N858 Remark Code - Out of Network Emergency Care Alert

The N858 remark code indicates that state regulations concerning an Out of Network Medical Emergency Care Act were applied during the processing of the claim. This alert signifies that while payment has been made, there are avenues for disputing the payment amounts if the appropriate state appeal or grievance process is followed.

What This Alert Tells You

As an informational alert, the N858 remark code does not accompany any specific adjustment or denial reason code. It serves to inform providers that state regulations have influenced the claim's processing, allowing for potential disputes based on state guidelines.

Common Scenarios

1A provider submits a claim for emergency services rendered to a patient who was out of network. Upon receiving the remittance advice, the provider notices the N858 remark code.
→ The N858 code indicates that the payment was processed with consideration for state regulations regarding out-of-network emergency care. The provider may need to inform the patient that they can dispute the payment amounts through the state's established processes.
2A hospital bills for emergency treatment provided to a patient who was not in their network. The remittance advice includes the N858 remark code along with the payment amount.
→ The presence of the N858 remark code suggests that the payment was made in accordance with state emergency care laws.
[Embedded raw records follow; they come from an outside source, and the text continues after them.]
(** What fits is taken by the boot that reads it. *)
Lemma fits_accepts ks r keyID w e : core w → small (w_chain w) → fits ks r keyID (w_chain w) → EType e = EventSystemWitnessed →
  Seq e = Z.of_nat (length (w_chain w)) + 1 → Prev e = last_hash [] (w_chain w) → sealed e = false → closing e = false →
  head_receipt e = Some (head_receipt_of r keyID) → boot_accepts ks (w_chain w) e r.
Proof.
  intros Hc Hs [F1 F2 F3 F4] Ht Hq Hp Hse Hcl Hr h at_ Hk Ha Hat. destruct (agrees_range _ _ Hc Ha) as (Hp1 & Hp2 & _).
  assert (check_attested h (mkPlace (Seq e) (Prev e) (sealed e) (closing e) (Some at_)) (hr_receipt (head_receipt_of r keyID)) = None) as Hca.
  { rewrite Hq, Hp, Hcl. apply check_attested_complete; try done. destruct (last_head (w_chain w)) as [l|] eqn:El; cbn in Ha; destruct Ha as (-> & _); [|cbn [hr_receipt head_receipt_of]; lia].
    destruct (last_head_in _ _ El) as (hr & Hin & <-). exact (proj1 (Forall_forall _ _) F3 _ Hin). }
  destruct (verifyReceipt_rest _ _ _ Hca (F4 _ Hk Ha)) as (h' & err & Hv & He & E1 & E2 & E3 & _).
  unfold VerifyWitnessHead. rewrite Ht, beq_refl. cbn [negb]. unfold head_receipt in Hr. destruct (struct_members _ _ _ _) as [ms|]; [|done]. cbn [mbind option_bind] in Hr.
  destruct (beq (raw_field (bs "receipt") ms) []); [done|]. rewrite Hr, Hv. by eexists _, _, _.
Qed.

(** ** Assertions that last *)

Definition lands_ok (w : world) (l : list Event) : Prop :=
  linked 0 [] (w_chain w) → linked 0 [] (w_chain w ++ l) ∧ Forall (λ e, minted_receipt e = None) l.

Record stable (I : world → Prop) : Prop := {
  st_quiet w w' : quiet w w' → I w → I w';
  st_land w l : lands_ok w l → I w → I (with_chain (w_chain w ++ l) (w_frozen w) w);
}.

(** [J] with this last receipt, and a fact about a record that is not too long. *)
Definition B (φ : Prop) (last : option Receipt) (w : world) : Prop := J w ∧ w_lastReceipt w = last ∧ (small (w_chain w) → φ).
(** The receipt would be the next head, were it minted now. *)
Definition F (last : option Receipt) (r : Receipt) (keyID : bytes) (w : world) : Prop :=
  B True last w ∧ ∃ ks, loaded ks ∧ (small (w_chain w) → w_frozen w = false → fits ks r keyID (w_chain w)).
(** The receipt is the last head, and the anchorer does not know yet. *)
Definition M (r : Receipt) (w : world) : Prop := small (w_chain w) → core w ∧ last_head (w_chain w) = Some (rc r).

Lemma stable_J : stable J.
Proof. split; [intros w w'; apply J_quiet|intros w l; apply J_land]. Qed.
Lemma stable_B φ last : stable (B φ last).
Proof.
  split.
  - intros w w' Hq (HJ & Hl & Hφ). split; [by eapply J_quiet|]. destruct Hq as (E1 & _ & E3 & _). rewrite E1, E3. done.
  - intros w l Hl (HJ & Hr & Hφ). split; [by apply J_land|]. split; [done|]. cbn. intros Hs. eapply Hφ, small_prefix, Hs.
Qed.
Lemma stable_F last r keyID : stable (F last r keyID).
Proof.
  split.
  - intros w w' Hq [HB (ks & Hk & Hf)]. split; [by eapply (st_quiet _ (stable_B _ _))|]. exists ks. split; [done|].
    destruct Hq as (E1 & E2 & _). by rewrite E1, E2.
  - intros w l Hl [HB (ks & Hk & Hf)]. split; [by apply (st_land _ (stable_B _ _))|]. exists ks. split; [done|]. cbn. intros Hs Hfr.
    pose proof (small_prefix _ _ Hs) as Hs'. destruct HB as [HJ _]. destruct (HJ Hs') as [Hc _]. apply fits_land; [|by apply Hf].
    apply Hl, Hc.
Qed.
Lemma stable_M r : stable (M r).
Proof.
  split.
  - intros w w' Hq HM Hs. pose proof Hq as (E1 & _). rewrite E1 in Hs |- *. destruct (HM Hs) as [Hc Hl]. split; [by eapply core_quiet|done].
  - intros w l Hl HM Hs. cbn in Hs |- *. destruct (HM (small_prefix _ _ Hs)) as [Hc Hh]. destruct (Hl (co_linked _ Hc)) as [H1 H2].
    split; [by apply core_land|]. unfold last_head. by rewrite heads_of_app, (heads_of_quiet l), app_nil_r.
Qed.

Section Stable.
Context (I : world → Prop) (HI : stable I).

Lemma k_quiet (f : world → world) : (∀ w, quiet w (f w)) → keeps I (modify f).
Proof. intros H. apply k_modify. intros w. by apply (st_quiet _ HI). Qed.

Lemma quiet_remove o name w : quiet w (remove_file o name w).
Proof. destruct o; apply quiet_files || by repeat split. Qed.

Lemma k_retireRequest o : keeps I (retireRequest o).
Proof. apply k_quiet. intros w. apply quiet_remove. Qed.
Lemma k_retireReceipt o : keeps I (retirePendingReceipt o).
Proof. intros w H. cbn. eapply (st_quiet _ HI); [apply quiet_remove|done]. Qed.
Lemma k_writeReceipt o r at_ : keeps I (writePendingReceipt o r at_).
Proof. intros w H. cbn. eapply (st_quiet _ HI); [apply quiet_files|done]. Qed.
Lemma k_writeRequest o q at_ : keeps I (writePendingRequest o q at_).
Proof. unfold writePendingRequest. case_bool_decide; [apply k_ret|apply k_quiet; intros w; apply quiet_files]. Qed.
Lemma k_record e : keeps I (recordIntegrityConflict e).
Proof. apply k_quiet. intros w. destruct (w_conflict w); [by repeat split|]. eapply quiet_trans; [|by apply quiet_did]. by repeat split. Qed.
Lemma k_refuse e : keeps I (refuseUnrecognised e).
Proof. apply k_quiet. intros w. case_bool_decide; [by repeat split|]. eapply quiet_trans; [|by apply quiet_did]. by repeat split. Qed.
Lemma k_keep_key env keyID m c : keeps I (keep_key env keyID m c).
Proof.
  intros w H. unfold keep_key. destruct (persistWitnessKey _ _ _ _ _ _ _) as [d res].
  assert (I (if validKeyIDFilename keyID && pe_mkdir env then with_keys (Some d) w else w)) by (destruct (_ && _); [eapply (st_quiet _ HI); [apply quiet_keys|done]|done]).
  by destruct res.
Qed.
Lemma k_obtain_key cf env : keeps I (obtain_key cf env).
Proof. unfold obtain_key. go_keeps. apply k_keep_key. Qed.
Lemma k_needed cf env : keeps I (needed cf env).
Proof. unfold needed. go_keeps. apply k_quiet. by repeat split. Qed.
Lemma k_ask env q : keeps I (ask env q).
Proof. unfold ask. go_keeps; auto using k_retireRequest, k_record, k_refuse. apply k_quiet. intros w. by apply quiet_did. Qed.
Lemma k_diverged {A} env e : keeps I (diverged env e : AM A).
Proof. unfold diverged. go_keeps; auto using k_retireRequest, k_record. Qed.
Lemma k_land env s paused : env_ok env → keeps I (land env s paused).
Proof. intros He. apply k_modify. intros w HIw. destruct paused; [done|]. apply (st_land _ HI); [|done]. intros Hl. by apply (eo_lands _ He). Qed.
End Stable.
End Invariant.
The hospital should be aware that the patient has rights to dispute this payment based on state regulations.
3A claim for out-of-network emergency services is submitted and processed, returning a remittance advice with the N858 remark code noted.
→ This remark informs the provider that the claim was processed with respect to state laws on out-of-network emergency care, and highlights the patient's option to challenge the payment via state grievance procedures.

What to Do

  1. Do not take any immediate action to resubmit the claim based on this remark.
  2. Consider informing the patient about their rights under state regulations regarding disputes.

What to Check

  • Review the state's Out of Network Medical Emergency Care Act for applicable dispute processes.
  • Check the claim details to confirm the out-of-network status of the services provided.
  • Consult the remittance advice for any accompanying notes or details related to the claim processing.